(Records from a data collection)
+===+

Lemma generateEmbeddings_failure
      (createEmbeddings : list string -> operation CreateEmbeddingResponse)
      (texts : list string) (err : JsError) :
  settled (generateEmbeddings createEmbeddings texts) = inl err ->
  err_status err = None /\ err_code err = None.
Proof.
  unfold generateEmbeddings.
  destruct texts as [|t rest]; [discriminate |].
  destruct (List.filter is_valid_text (t :: rest)); [discriminate |].
  destruct (outcome _); [| discriminate].
  simpl. intros [= <-]. apply rethrow_plain.
Qed.

End EmbeddingFailure.

(** X12: the embedding step of the upload route answers every failure of
    the embedding client with status 500 and the message [Failed to generate
    embeddings]: the client rethrows a plain error that carries neither the
    status nor the code of the provider's failure, so the test for a quota
    failure never holds and status 429 is never sent, not even when the
    quota is exhausted. *)
Theorem upload_embedding_failure_is_500
        (createEmbeddings : list string -> OpenAI.operation OpenAI.CreateEmbeddingResponse)
        (randomUUID : nat -> string) (textChunks : list string) (documentId : string) :
  match Routes.upload_embeddings createEmbeddings randomUUID textChunks documentId with
  | Routes.Continue paired =>
      exists vectors,
        OpenAI.settled (OpenAI.generateEmbeddings createEmbeddings textChunks) = inr vectors
        /\ List.length paired = List.length vectors
  | Routes.Respond status message =>
      status = 500 /\ message = "Failed to generate embeddings"
      /\ exists err,
          OpenAI.settled (OpenAI.generateEmbeddings createEmbeddings textChunks) = inl err
  end
  /\ Routes.upload_embeddings (fun _ => Policy.scripted [] (inl Fixtures.quota_error))
                              randomUUID ["a chunk"] documentId
     = Routes.Respond 500 "Failed to generate embeddings".
Proof.
  split; [| reflexivity].
  unfold Routes.upload_embeddings.
  destruct (OpenAI.settled (OpenAI.generateEmbeddings createEmbeddings textChunks))
    as [err | vectors] eqn:E.
  - destruct (generateEmbeddings_failure _ _ _ E) as [-> ->]. simpl.
    repeat split. exists err. reflexivity.
  - exists vectors. split; [reflexivity | apply length_imap].
Qed.

(** ** Cleaning, file types and extraction *)

Section Cleaning.
Import TextExtraction.

Lemma all_chars_impl (P Q : ascii -> Prop) (s : string) :
  (forall c, P c -> Q c) -> all_chars P s -> all_chars Q s.
Proof.
  intros H. induction s as [|c s IH]; simpl; [auto |].
  intros [Hc Hs]. split; auto.
Qed.

Lemma all_chars_trimStart (P : ascii -> Prop) (s : string) :
  all_chars P s -> all_chars P (JS.trimStart s).
Proof.
  induction s as [|c s IH]; simpl; [auto |].
  intros [Hc Hs]. destruct (JS.is_white_space c); simpl; auto.
Qed.

Lemma all_chars_trimEnd (P : ascii -> Prop) (s : string) :
  all_chars P s -> all_chars P (JS.trimEnd s).
Proof.
  induction s as [|c s IH]; simpl; [auto |].
  intros [Hc Hs].
  destruct (JS.is_white_space c && String.eqb (JS.trimEnd s) EmptyString); simpl; auto.
Qed.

+===+

§ **REQUIRED ACTION**
Repeat, without changes, every line from the one that contains "all_chars P s -> all_chars P (JS.trimEnd" through the final line of the data.

§ **FINISHED EXERCISE**
  all_chars P s -> all_chars P (JS.trimEnd s).
Proof.
  induction s as [|c s IH]; simpl; [auto |].
  intros [Hc Hs].
  destruct (JS.is_white_space c && String.eqb (JS.trimEnd s) EmptyString); simpl; auto.
Qed.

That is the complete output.